Лихое время  пришло в дом бабушки очень быстро. Уже в начале июля 1941 муж ушел воевать. На руках оставались престарелая мать, еще очень не взрослые сын Женя и дочь Зина.
Как только за мужем закрылась дверь, в нее уже постучали немцы. Надо было выживать. В суровое время оккупации было невыносимо. Ненависть немцев, полицаев, своих гуляла и рвала жизни и счастье мирного населения, которое страдало от всех и вся.   Сложно понять и осмыслить, как все это время она тащила на себе жизнь детей и матери.
Наступила суровая осень 1943. Линия фронта была почти в пятидесяти километрах от родной деревни. Кто знает, посещала ли ее мысль, вот так, взять детей и броситься за линию, чтобы остаться живой. А что делать с беспомощной мамой. Ночами, она наверно молилась и просила, чтобы быстрее пришли наши части. Это будет, но только не сейчас, после. Фашисты прошлись по деревням, собирая тех, кто ходячий. Так и гнали, как скотину, из одной деревни в другую деревню баб, детей. Оставляя за собой пламя горящих изб.  Немцы не позволили вывести из огня ее мать.  Растерянная, не чувствуя себя и удара полицая, собрав детей, она смотрела на свой дом,  который уже лизало пламя. После всех повели  в райцентр. Голодный, почти животный страх, ужасы лагеря, в бывшем военном городке. Погрузка в товарный вагон и долгая голодная дорога в Германию, концлагерь Дахау. Страх за детей, неизвестность, болезни.
Она не успела  насладиться счастьем материнства, носить на руках внуков, стать тещей. Она много чего не успела. Не успела состариться. Ей  этого не позволили. Она не смогла ощутить себя, пройти полный путь обыкновенного человека, женщины с радостями просто от жизни.  Она любила, и хотела быть любимой, как все. Казенная немецкая справка, культурно называя зверство болезненной естественностью,  перечеркнула ей жизнь дочери, жены, матери.  О чем она мечтала в тот момент, в центре этой навязчивой страны. О своих  детях, которые  как фотография мелькнули в сознании матери.

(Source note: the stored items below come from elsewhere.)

(* ===== verification/Ptk.v ===== *)
(** * The pairwise keys of WPA

    [src/rt2501/sources/Module/wpa.c] ([PRF], [WpaCountPTK], [GenRandom],
    [inc_byte_array]) and [rtmp_init.c] ([RTMPCompareMemory]): the pseudo random
    function of IEEE 802.11i, the pairwise transient key the two stations of a
    handshake derive from the master key, the nonce a station contributes and the
    counter of its requests.

    A pointer is the list of the bytes it points to, and a length given beside it is
    the length of that list. [stack] is the context [HMAC_SHA1] finds on the stack,
    [alloc] what [kmalloc] returns ([None] when it fails). *)

From S2P Require Import Prelude Words Digest.

(** ** Comparison and increment of byte arrays *)

Fixpoint compare_from (n : nat) (pMem1 pMem2 : list Z) (Index : Z) : result Z :=
  match n with
  | O => Ok 0
  | S n' =>
      a ← nth_byte pMem1 Index;
      b ← nth_byte pMem2 Index;
      if b <? a then Ok 1 else if a <? b then Ok 2 else compare_from n' pMem1 pMem2 (Index + 1)
  end.

(** 0: equal; 1: the first is larger; 2: the second is larger. *)
Definition RTMPCompareMemory (pSrc1 pSrc2 : list Z) (Length : Z) : result Z := compare_from (Z.to_nat Length) pSrc1 pSrc2 0.

(** [n]: the positions left, so that [pos = n - 1]. *)
Fixpoint inc_from (n : nat) (counter : list Z) : result (list Z) :=
  match n with
  | O => Ok counter
  | S pos =>
      c ← nth_byte counter (Z.of_nat pos);
      let c := u8 (c + 1) in
      counter ← set_bytes counter (Z.of_nat pos) [c];
      if c =? 0 then inc_from pos counter else Ok counter
  end.

Definition inc_byte_array (counter : list Z) (len : Z) : result (list Z) := inc_from (Z.to_nat len) counter.

(** ** The pseudo random function *)

Fixpoint prf_rounds (n : nat) (stack : hash_ctx) (input : list Z) (total_len : Z) (key output : list Z) (currentindex : Z) : result (list Z * list Z * list Z) :=
  match n with
  | O => Ok (input, key, output)
  | S n' =>
      text ← sub_bytes input 0 total_len;
      '(digest, key) ← HMAC_SHA1 stack text key;
      output ← set_bytes output currentindex digest;
      c ← nth_byte input (total_len - 1);
      input ← set_bytes input (total_len - 1) [u8 (c + 1)];
      prf_rounds n' stack input total_len key output (currentindex + 20)
  end.

(** The bytes of [prf_input], [key] and [output] afterwards. *)
Definition PRF (stack : hash_ctx) (alloc : option (list Z)) (prf_input key prefix data output : list Z) (len : Z) : result (list Z * list Z * list Z) :=
  let prefix_len := Z.of_nat (length prefix) in
  let data_len := Z.of_nat (length data) in
  let input := match alloc with Some m => m | None => prf_input end in
  input ← set_bytes input 0 prefix;
  input ← set_bytes input prefix_len [0];
  input ← set_bytes input (prefix_len + 1) data;
  let total_len := prefix_len + 1 + data_len in
  input ← set_bytes input total_len [0];
  let total_len := total_len + 1 in
  '(input, key, output) ← prf_rounds (Z.to_nat (Z.quot (len + 19) 20)) stack input total_len key output 0;
  Ok (match alloc with Some _ => prf_input | None => input end, key, output).

(** ** The pairwise transient key *)

Definition LEN_MASTER_KEY : Z := 32.
Definition LEN_PTK : Z := 64.
Definition MAC_ADDR_LEN : Z := 6.
Definition expansion_prefix : list Z := str "Pairwise key expansion".

(** [concatenation]: what the array holds before. *)
Definition WpaCountPTK (stack : hash_ctx) (alloc : option (list Z)) (prf_input concatenation PMK ANonce AA SNonce SA output : list Z) (len : Z) : result (list Z * list Z) :=
  (* smaller address, larger address *)
  c ← RTMPCompareMemory SA AA 6;
  a ← sub_bytes (if c =? 1 then AA else SA) 0 6;
  concatenation ← set_bytes concatenation 0 a;
  c ← RTMPCompareMemory SA AA 6;
  a ← sub_bytes (if c =? 1 then SA else AA) 0 6;
  concatenation ← set_bytes concatenation 6 a;
  (* smaller nonce, larger nonce *)
  c ← RTMPCompareMemory ANonce SNonce 32;
  a ← sub_bytes (if c =? 1 then SNonce else ANonce) 0 32;
  concatenation ← set_bytes concatenation 12 a;
  c ← RTMPCompareMemory ANonce SNonce 32;
  a ← sub_bytes (if c =? 1 then ANonce else SNonce) 0 32;
  concatenation ← set_bytes concatenation 44 a;
  key ← sub_bytes PMK 0 LEN_MASTER_KEY;
  '(prf_input, _, output) ← PRF stack alloc prf_input key expansion_prefix concatenation output len;
  Ok (prf_input, output).

(** ** The nonce *)

(** [jiffies i]: the tick count read in round [i], of 32 bits. *)
Fixpoint random_rounds (n : nat) (stack : hash_ctx) (allocs : nat → option (list Z)) (CurrentAddress : list Z) (jiffies : nat → Z) (i : nat)
    (prf_input local KeyCounter result_ : list Z) : result (list Z * list Z) :=
  match n with
  | O => Ok (prf_input, result_)
  | S n' =>
      let curr := MAC_ADDR_LEN in
      local ← set_bytes local 0 CurrentAddress;
      let curr := curr + MAC_ADDR_LEN in
      local ← set_bytes local curr (le_bytes 4 (jiffies i));
      let curr := curr + 4 in
      r ← sub_bytes result_ 0 32;
      local ← set_bytes local curr r;
      let curr := curr + 32 in
      local ← set_bytes local curr (le_bytes 2 (Z.of_nat i));
      let curr := curr + 2 in
      data ← sub_bytes local 0 curr;
      '(prf_input, KeyCounter, result_) ← PRF stack (allocs i) prf_input KeyCounter (str "Init Counter") data result_ 32;
      random_rounds n' stack allocs CurrentAddress jiffies (S i) prf_input local KeyCounter result_
  end.

(** [pool]: whether the 256 bytes could be allocated; without them [random] is left
    as it was. *)
Definition GenRandom (stack : hash_ctx) (pool : bool) (allocs : nat → option (list Z)) (CurrentAddress : list Z) (jiffies : nat → Z) (prf_input random : list Z) : result (list Z * list Z) :=
  if negb pool then Ok (prf_input, random)
  else
    local ← set_bytes (replicate 80 0) 0 CurrentAddress;
    '(prf_input, result_) ← random_rounds 32 stack allocs CurrentAddress jiffies 0 prf_input local (replicate 32 0) (replicate 80 0);
    r ← sub_bytes result_ 0 32;
    random ← set_bytes random 0 r;
    Ok (prf_input, random).

(** The vector of IEEE 802.11i, annex H.3. *)
Example prf_vector :
  (fun r => take 24 r.2) <$> PRF (unset 80) None (replicate 1024 0xaa) (replicate 20 0x0b) (str "prefix") (str "Hi There") (replicate 40 0) 24 =
    Ok (be_bytes 24 0xbcd4c650b30b9684951829e0d75f9d54b862175ed9f00606).
Proof. vm_compute. reflexivity. Qed.

(** ** Byte arrays as numbers

    The first byte is the most significant, as IEEE 802.11i orders addresses and
    nonces. *)

Lemma le_val_app a b : le_val (a ++ b) = le_val a + 256 ^ Z.of_nat (length a) * le_val b.
Proof.
  induction a as [|x a IH]; cbn [app le_val length]; [lia|].
  rewrite IH, Nat2Z.inj_succ, Z.pow_succ_r by lia. lia.
Qed.

Lemma be_val_cons x l : be_val (x :: l) = x * 256 ^ Z.of_nat (length l) + be_val l.
Proof. unfold be_val. rewrite reverse_cons, le_val_app, length_reverse. cbn [le_val]. lia. Qed.

Lemma be_val_snoc l x : be_val (l ++ [x]) = 256 * be_val l + x.
Proof. unfold be_val. rewrite reverse_snoc. cbn [le_val]. lia. Qed.

Lemma be_val_range bs : bytes_ok bs → 0 ≤ be_val bs < 256 ^ Z.of_nat (length bs).
Proof. intros H. unfold be_val. rewrite <- (length_reverse bs). by apply le_val_range, bytes_ok_reverse. Qed.

Lemma be_val_inj a b : bytes_ok a → bytes_ok b → length a = length b → be_val a = be_val b → a = b.
Proof.
  intros Ha Hb Hl He. apply (inj reverse).
  rewrite <- (le_bytes_le_val (reverse a) (length a)), <- (le_bytes_le_val (reverse b) (length b)) by
    (rewrite ?bytes_ok_reverse, ?length_reverse; done).
  unfold be_val in He. by rewrite He, Hl.
Qed.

Семья, дети, муж, война и ничего. Тетя вспоминала, что незадолго до даты, указанной  в немецком документе, в лагере матери сделали укол. Ей был всего 41 год.

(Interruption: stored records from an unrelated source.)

Lemma set_action_run S st msg f :
  machine_ok S → 0 ≤ st → 0 ≤ msg < 2 ^ 32 →
  ∃ S', StateMachineSetAction S st msg f = Ok S' ∧ machine_ok S' ∧ NrState S' = NrState S ∧ NrMsg S' = NrMsg S ∧ Base S' = Base S ∧ CurrState S' = CurrState S ∧
    ∀ st' msg', 0 ≤ st' < NrState S → Base S ≤ msg' < Base S + NrMsg S →
      StateMachinePerformAction (in_state S' st') msg' =
        if decide (st = st' ∧ msg = msg') then Ok f else StateMachinePerformAction (in_state S st') msg'.
Proof.
  intros [H1 H2 H3 H4 H5 H6] Hst Hmsg. unfold StateMachineSetAction. cbv zeta.
  destruct (decide (st < NrState S ∧ Base S ≤ msg < Base S + NrMsg S)) as [[Ha Hb]|Hn].
  - rewrite (u32_id (msg - _)) by lia. rewrite (proj2 (Z.ltb_lt st _)), (proj2 (Z.ltb_lt _ (NrMsg S))) by lia. cbn [andb].
    pose proof (cell_range (NrState S) (NrMsg S) st (msg - Base S)) as Hr. rewrite (u32_id (st * _ + _)) by lia. rewrite set_func_ok by lia.
    cbn [mbind result_bind]. eexists. split; [done|]. split; [constructor; cbn; rewrite ?length_insert; lia|].
    cbn. do 4 (split; [done|]). intros st' msg' Hst' Hmsg'. unfold StateMachinePerformAction. cbn.
    pose proof (cell_range (NrState S) (NrMsg S) st' (msg' - Base S)) as Hr'.
    rewrite !(u32_id (st' * _ + _ - _)) by lia. destruct (decide (st = st' ∧ msg = msg')) as [[<- <-]|Hne].
    + rewrite Z.add_sub_assoc, list_lookup_insert_eq by lia. done.
    + rewrite list_lookup_insert_ne; [done|]. intros He. apply Hne.
      destruct (cell_inj (NrMsg S) st (msg - Base S) st' (msg' - Base S)); lia.
  - assert ((st <? NrState S) && (u32 (msg - Base S) <? NrMsg S) = false) as ->.
    { destruct (Z.ltb_spec st (NrState S)); [|done]. cbn [andb]. apply Z.ltb_ge.
      destruct (decide (Base S ≤ msg)); [rewrite u32_id by lia; lia|]. unfold u32.
      rewrite <- (Z.mod_add (msg - Base S) 1), Z.mod_small by lia. lia. }
    exists S. split; [done|]. split; [done|]. do 4 (split; [done|]). intros st' msg' Hst' Hmsg'. rewrite decide_False by lia. done.
Qed.

Lemma set_actions_run l S :
  machine_ok S → Forall (fun '(st, msg, _) => 0 ≤ st ∧ 0 ≤ msg < 2 ^ 32) l →
  ∃ S', set_actions S l = Ok S' ∧ machine_ok S' ∧ NrState S' = NrState S ∧ NrMsg S' = NrMsg S ∧ Base S' = Base S ∧ CurrState S' = CurrState S ∧
    ∀ st msg def, 0 ≤ st < NrState S → Base S ≤ msg < Base S + NrMsg S →
      StateMachinePerformAction (in_state S st) msg = Ok def → StateMachinePerformAction (in_state S' st) msg = Ok (last_set l st msg def).
Proof.
  intros Hok Hl. revert S Hok. induction Hl as [|[[st msg] f] l [Hst Hmsg] _ IH]; intros S Hok; cbn [set_actions].
  { exists S. split; [done|]. split; [done|]. do 4 (split; [done|]). done. }
  destruct (set_action_run S st msg f Hok Hst Hmsg) as (S1 & E1 & Hok1 & N1 & M1 & B1 & C1 & H1). rewrite E1. cbn [mbind result_bind].
  destruct (IH S1 Hok1) as (S2 & E2 & Hok2 & N2 & M2 & B2 & C2 & H2). exists S2. split; [done|]. split; [done|].
  do 4 (split; [congruence|]). intros st' msg' def Hs Hm Hd. cbn [last_set fold_left]. apply H2; [lia|lia|].
  rewrite H1 by lia. by destruct (decide _).
Qed.

Lemma machine_set_up Trans StNr MsgNr DefFunc InitState base l :
  0 ≤ base → 0 < StNr → 0 < MsgNr → base + MsgNr ≤ 2 ^ 32 → StNr * MsgNr ≤ Z.of_nat (length Trans) → Z.of_nat (length Trans) < 2 ^ 32 →
  Forall (fun '(st, msg, _) => 0 ≤ st ∧ 0 ≤ msg < 2 ^ 32) l →
  ∃ S, (S ← StateMachineInit Trans StNr MsgNr DefFunc InitState base; set_actions S l) = Ok S ∧ CurrState S = InitState ∧ machine_ok S ∧
    Base S = base ∧ NrState S = StNr ∧ NrMsg S = MsgNr ∧
    ∀ st msg, 0 ≤ st < StNr → base ≤ msg < base + MsgNr →
      StateMachinePerformAction (in_state S st) msg = Ok (last_set l st msg DefFunc).
Proof.
  intros Hb Hs Hm Hr Ht Hl Hf. unfold StateMachineInit.
  destruct (init_rows_run (Z.to_nat StNr) Trans 0 MsgNr DefFunc) as (t & E & L & H); [lia|lia|nia|lia|]. rewrite E. cbn [mbind result_bind].
  assert (machine_ok (mk_machine base StNr MsgNr InitState t)) as Hok by (constructor; cbn; lia).
  destruct (set_actions_run l _ Hok Hf) as (S & E' & Hok' & N & M & B & C & HS). exists S. do 6 (split; [done|]).
  intros st msg Hst Hmsg. apply HS; [done|done|]. unfold StateMachinePerformAction. cbn.
  pose proof (cell_range StNr MsgNr st (msg - base)) as Hc. rewrite u32_id by lia. rewrite H, decide_True by lia. done.
Qed.

(** A machine set up with [StateMachineInit] and any calls of
    [StateMachineSetAction] calls, for every state and every message of its range,
    the function set last for that pair, or the default one; calls that name a state
    or a message outside the ranges change nothing. No access leaves the array. *)
Theorem state_machine_runs Trans StNr MsgNr DefFunc InitState base l :
  0 ≤ base → 0 < StNr → 0 < MsgNr → base + MsgNr ≤ 2 ^ 32 → StNr * MsgNr ≤ Z.of_nat (length Trans) → Z.of_nat (length Trans) < 2 ^ 32 →
  Forall (fun '(st, msg, _) => 0 ≤ st ∧ 0 ≤ msg < 2 ^ 32) l →
  ∃ S, (S ← StateMachineInit Trans StNr MsgNr DefFunc InitState base; set_actions S l) = Ok S ∧ CurrState S = InitState ∧ machine_ok S ∧
    Base S = base ∧ NrState S = StNr ∧ NrMsg S = MsgNr ∧
    ∀ st msg, 0 ≤ st < StNr → base ≤ msg < base + MsgNr →
      StateMachinePerformAction (in_state S st) msg = Ok (last_set l st msg DefFunc).
Proof. apply machine_set_up. Qed.

Lemma state_machine_runs_witness :
  ∃ S, (S ← StateMachineInit (replicate 9 PeerBeacon) 3 3 Drop 0 0;
        set_actions S [(1, 2, PeerDeauthAction); (0, 7, PeerBeacon); (1, 2, AuthTimeoutAction)]) = Ok S ∧
    StateMachinePerformAction (in_state S 1) 2 = Ok AuthTimeoutAction ∧ StateMachinePerformAction (in_state S 2) 1 = Ok Drop.
Proof.
  destruct (state_machine_runs (replicate 9 PeerBeacon) 3 3 Drop 0 0 [(1, 2, PeerDeauthAction); (0, 7, PeerBeacon); (1, 2, AuthTimeoutAction)])
    as (S & E & _ & _ & _ & _ & _ & H); [lia|lia|lia|lia|simpl; lia|simpl; lia|repeat constructor; lia|].
  exists S. split; [exact E|]. rewrite (H 1 2), (H 2 1) by lia. split; reflexivity.
Defined.

(** ** The tables of the driver *)

(** Rows are states, columns messages. *)
Definition table (S : STATE_MACHINE) : result (list (list STATE_MACHINE_FUNC)) :=
  mapM (fun st => mapM (fun msg => StateMachinePerformAction (in_state S st) msg) (seqZ (Base S) (NrMsg S))) (seqZ 0 (NrState S)).

Lemma mapM_ok {A B} (f : A → result B) (g : A → B) l : (∀ x, x ∈ l → f x = Ok (g x)) → mapM f l = Ok (g <$> l).
Proof.
  induction l as [|x l IH]; intros H; [done|]. cbn [mapM fmap list_fmap]. rewrite (H x) by left. cbn [mbind result_bind].
  rewrite IH; [done|]. intros y Hy. apply H. by right.
Qed.

Lemma machine_table Trans StNr MsgNr DefFunc InitState l :
  0 < StNr → 0 < MsgNr → Z.of_nat (length Trans) = StNr * MsgNr → StNr * MsgNr < 2 ^ 32 →
  Forall (fun '(st, msg, _) => 0 ≤ st ∧ 0 ≤ msg < 2 ^ 32) l →
  ∃ S, (S ← StateMachineInit Trans StNr MsgNr DefFunc InitState 0; set_actions S l) = Ok S ∧ CurrState S = InitState ∧ machine_ok S ∧
    Base S = 0 ∧ NrState S = StNr ∧ NrMsg S = MsgNr ∧
    table S = Ok ((fun st => (fun msg => last_set l st msg DefFunc) <$> seqZ 0 MsgNr) <$> seqZ 0 StNr).
Proof.
  intros Hs Hm Ht Hl Hf.
  destruct (machine_set_up Trans StNr MsgNr DefFunc InitState 0 l) as (S & E & C & Hok & B & N & M & H); [lia|done|done|nia|lia|lia|done|].
  exists S. do 6 (split; [done|]). unfold table. rewrite B, M, N. apply mapM_ok. intros st Hst. apply elem_of_seqZ in Hst.
  apply mapM_ok. intros msg Hmsg. apply elem_of_seqZ in Hmsg. apply H; lia.
Qed.

(** A table of the driver: its machine, in its first state. *)
Definition set_up (init : result STATE_MACHINE) (StNr MsgNr : Z) (rows : list (list STATE_MACHINE_FUNC)) : Prop :=
  ∃ S, init = Ok S ∧ CurrState S = 0 ∧ machine_ok S ∧ Base S = 0 ∧ NrState S = StNr ∧ NrMsg S = MsgNr ∧ table S = Ok rows.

       Моя  тетя вспоминала, что ее маму сожгли в крематории. Мой отец, ее брат, прибежав как-то к бараку, где она была, не нашел ее. В окне за решеткой было много лиц. На вопрос о матери вытянулась покачивающаяся в вертикальном положении сжатая рука, большим пальцем показывающая вверх: «Вылетела в трубу». Рядом, совсем рядом был крематорий, а из его трубы валил черный густой дым, валил черный столб прямо вверх – столб человеческих судеб, биографий, жизней, превращенных фашистами в людское горючее.                Бабушка прожила на чужбине всего 7 месяцев. К сожалению, не осталось фотографии бабушки.  Не осталось ничего об этом человеке кроме воспоминаний родственников, записи в метрических книгах Успенской церкви и немецкого архива.